要件定義でも否定が力を発揮する。「システムは24時間以上前のリクエストを処理してはならない」は、「システムは有効なリクエストを正しく処理する」よりずっと精密だ。後者は「有効」と「正しく」の定義問題を含んでいる。
設計への示唆
コードレビューでvia negativaの問いを持つと、目線が変わる。「このコードは意図した通りに動くか?」ではなく、「このコードが意図せずやってしまうことは何か?」。前者は正しい入力のことしか考えていない。後者はエッジケース、副作用、予期しない呼び出しパターンを探す。
要件定義でも同じ転換が使える。
❌ 肯定的な仕様(曖昧)
「決済システムはすべての有効な支払いを正確に処理する」
「有効」とは何か?ネットワークエラー中は?残高が境界値のときは?「正確に」とは何か?どこで確認する?この仕様はテスト不可能だ。反証できない。
✅ 否定的な仕様(具体的で反証可能)
「決済システムは同一トランザクションで顧客に二重請求してはならない」
これは反証可能だ。同じトランザクションIDで二回チャージされたレコードが存在すれば、この仕様は破られている。テストが書ける。監査ログで確認できる。
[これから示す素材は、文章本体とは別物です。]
(** The 64-bit encoding of allocations is a bijection between the
    well-formed allocations and the words that decode to an allocation: every
    well-formed allocation survives encoding and decoding, and every word that
    decodes to an allocation yields a well-formed one that encodes to the same
    word. *)
Theorem allocation_encoding_bijection :
  (∀ a, wf_allocation a →
     WasmAllocation_try_from_ribosome_encoding (WasmAllocation_as_ribosome_encoding a) =
       Ret (Ok a)) ∧
  (∀ i a, is_u64 i → WasmAllocation_try_from_ribosome_encoding i = Ret (Ok a) →
     wf_allocation a ∧ WasmAllocation_as_ribosome_encoding a = i).
Proof. split; eauto using encode_decode_allocation, decode_encode_allocation. Qed.

(** ** The stack as an abstract stack of allocations *)

(** [l] lists the live allocations, the most recent first: each starts where
    the previous one ends, the oldest at the stack's base. *)
Fixpoint stack_rep (t base : Z) (l : list WasmAllocation) : Prop :=
  match l with
  | [] => t = base
  | a :: l => wf_allocation a ∧ offset a + length_ a = t ∧ stack_rep (offset a) base l
  end.

Lemma stack_rep_base t base l : stack_rep t base l → base ≤ t.
Proof.
  revert t. induction l as [|a l IH]; simpl; intros t; [lia|].
  intros (Hwf & <- & Hl). apply IH in Hl. destruct Hwf. lia.
Qed.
テストスイートの「脆弱感」が抜けないとき、こう問い直してみる。各テストは失敗し得るか?失敗するとしたら、何が起きたときか?その失敗シナリオは実際に起こりうるか?これらの問いに答えられないテストはvia negativaを欠いている——何かを排除しているようで、実は何も主張していない。
否定神学者たちが発見したのは、真実は肯定ではなく排除によって近づくことがあるという逆説だった。ソフトウェアのテスト設計も同じ逆説の上に立っている。バグを見つけるのは「このコードは正しい」という信念ではなく、「このコードはここで間違うかもしれない」という疑いだ。
graph TB
subgraph "❌ 肯定的仕様のアプローチ"
PS[仕様:「正しく処理する」] --> PA[テスト:正常系入力 → 期待出力]
PA --> PB[問題:「正しい」の定義が曖昧]
PB --> PC[エッジケースが仕様に含まれない]
end
subgraph "✅ 否定的仕様のアプローチ via negativa"
NS[仕様:「二重請求してはならない」] --> NA[プロパティ定義:違反条件の明文化]
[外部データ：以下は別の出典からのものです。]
#[export] Instance HdkFnCall_eq_dec : EqDecision HdkFnCall.
Proof. solve_decision. Defined.

Abbreviation HdkFnCallResult := (Result string JsonString) (only parsing).

Record CapabilityRequest : Type := { cap_token : Address; cap_provenance : Provenance }.

#[export] Instance CapabilityRequest_eq_dec : EqDecision CapabilityRequest.
Proof. solve_decision. Defined.

Record ZomeFnCall : Type := {
  call_id : ProcessUniqueId;
  zome_name : string;
  cap : CapabilityRequest;
  call_fn_name : string;
  call_parameters : JsonString;
}.

#[export] Instance ZomeFnCall_eq_dec : EqDecision ZomeFnCall.
Proof. solve_decision. Defined.

#[export] Instance ZomeFnCall_countable : Countable ZomeFnCall.
Proof.
  refine (inj_countable'
    (λ c, (call_id c, zome_name c, cap_token (cap c), source (cap_provenance (cap c)),
           signature (cap_provenance (cap c)), call_fn_name c, call_parameters c))
    (λ '(i, z, t, s, g, f, p),
       {| call_id := i; zome_name := z;
          cap := {| cap_token := t; cap_provenance := {| source := s; signature := g |} |};
          call_fn_name := f; call_parameters := p |}) _).
  by intros [? ? [? [? ?]] ? ?].
Defined.

Definition ZomeFnCall_same_fn_as (self fn_call : ZomeFnCall) : bool :=
  String.eqb (zome_name self) (zome_name fn_call) &&
  bool_decide (cap self = cap fn_call) &&
  String.eqb (call_fn_name self) (call_fn_name fn_call).

Record ExecuteZomeFnResponse : Type := {
  response_call : ZomeFnCall;
  response_result : Result HolochainError JsonString;
}.

Record Initialization : Type := {
  public_token : option Address;
  payload : option string;
}.

(** ** core_types/network/query.rs, core_types/validation.rs *)

Inductive SortOrder : Type := Ascending | Descending.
NA --> NB[テスト:違反条件を破る反例を自動生成]
NB --> NC[反例が見つかれば即バグ確定]
NC --> ND[反例が見つからなければ信頼性が上がる]
end
style PS fill:#ffcccc
style NS fill:#ccffcc
via negativaの最も強い形は、いまプロパティベーステストの中に生きている。「この関数が絶対に破ってはいけない性質は何か」を列挙して、コンピュータに何千回も試させる。人間が思いつく肯定的なテストケースより、コンピュータが見つける否定的な反例の方が、しばしば鋭いバグを捕まえる。
偽ディオニュシオスが神学で発見し、ポパーが科学哲学で洗練させたvia negativaは、21世紀のソフトウェアエンジニアのテスト戦略として、今日も動き続けている。
問い:あなたの仕様書に「システムは〜してはならない」という文はいくつあるか。「システムは〜すべきだ」の数と比べてみてほしい。後者だけで埋まっているなら、via negativaがまだ使われていない。